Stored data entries
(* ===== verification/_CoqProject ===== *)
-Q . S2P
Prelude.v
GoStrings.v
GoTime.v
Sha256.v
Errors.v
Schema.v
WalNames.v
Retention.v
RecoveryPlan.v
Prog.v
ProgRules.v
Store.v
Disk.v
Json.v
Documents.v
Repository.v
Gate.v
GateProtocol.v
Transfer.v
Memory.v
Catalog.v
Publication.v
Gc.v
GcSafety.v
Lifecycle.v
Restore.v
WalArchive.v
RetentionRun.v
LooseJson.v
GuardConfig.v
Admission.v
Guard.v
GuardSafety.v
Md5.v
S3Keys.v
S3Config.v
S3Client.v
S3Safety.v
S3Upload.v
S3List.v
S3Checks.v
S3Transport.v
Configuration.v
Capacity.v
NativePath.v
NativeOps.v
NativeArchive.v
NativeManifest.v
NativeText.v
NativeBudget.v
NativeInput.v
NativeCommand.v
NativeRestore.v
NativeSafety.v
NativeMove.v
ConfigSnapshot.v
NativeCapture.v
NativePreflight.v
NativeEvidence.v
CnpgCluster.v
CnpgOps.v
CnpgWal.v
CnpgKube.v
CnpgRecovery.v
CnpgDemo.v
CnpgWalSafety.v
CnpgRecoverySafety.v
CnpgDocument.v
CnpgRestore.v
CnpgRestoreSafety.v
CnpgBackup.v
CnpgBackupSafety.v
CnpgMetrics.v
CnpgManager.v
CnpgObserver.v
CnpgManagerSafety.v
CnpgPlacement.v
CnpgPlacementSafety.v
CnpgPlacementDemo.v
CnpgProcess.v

▶ _Problem requirements_
The records above should be printed in full, exactly as they appear.

▶ _Response to the exercise_
(* ===== verification/_CoqProject ===== *)
-Q . S2P
Prelude.v
GoStrings.v
GoTime.v
Sha256.v
Errors.v
Schema.v
WalNames.v
Retention.v
RecoveryPlan.v
Prog.v
ProgRules.v
Store.v
Disk.v
Json.v
Documents.v
Repository.v
Gate.v
GateProtocol.v
Transfer.v
Memory.v
Catalog.v
Publication.v
Gc.v
GcSafety.v
Lifecycle.v
Restore.v
WalArchive.v
RetentionRun.v
LooseJson.v
GuardConfig.v
Admission.v
Guard.v
GuardSafety.v
Md5.v
S3Keys.v
S3Config.v
S3Client.v
S3Safety.v
S3Upload.v
S3List.v
S3Checks.v
S3Transport.v
Configuration.v
Capacity.v
NativePath.v
NativeOps.v
NativeArchive.v
NativeManifest.v
NativeText.v
NativeBudget.v
NativeInput.v
NativeCommand.v
NativeRestore.v
NativeSafety.v
NativeMove.v
ConfigSnapshot.v
NativeCapture.v
NativePreflight.v
NativeEvidence.v
CnpgCluster.v
CnpgOps.v
CnpgWal.v
CnpgKube.v
CnpgRecovery.v
CnpgDemo.v
CnpgWalSafety.v
CnpgRecoverySafety.v
CnpgDocument.v
CnpgRestore.v
CnpgRestoreSafety.v
CnpgBackup.v
CnpgBackupSafety.v
CnpgMetrics.v
CnpgManager.v
CnpgObserver.v
CnpgManagerSafety.v
CnpgPlacement.v
CnpgPlacementSafety.v
CnpgPlacementDemo.v
CnpgProcess.v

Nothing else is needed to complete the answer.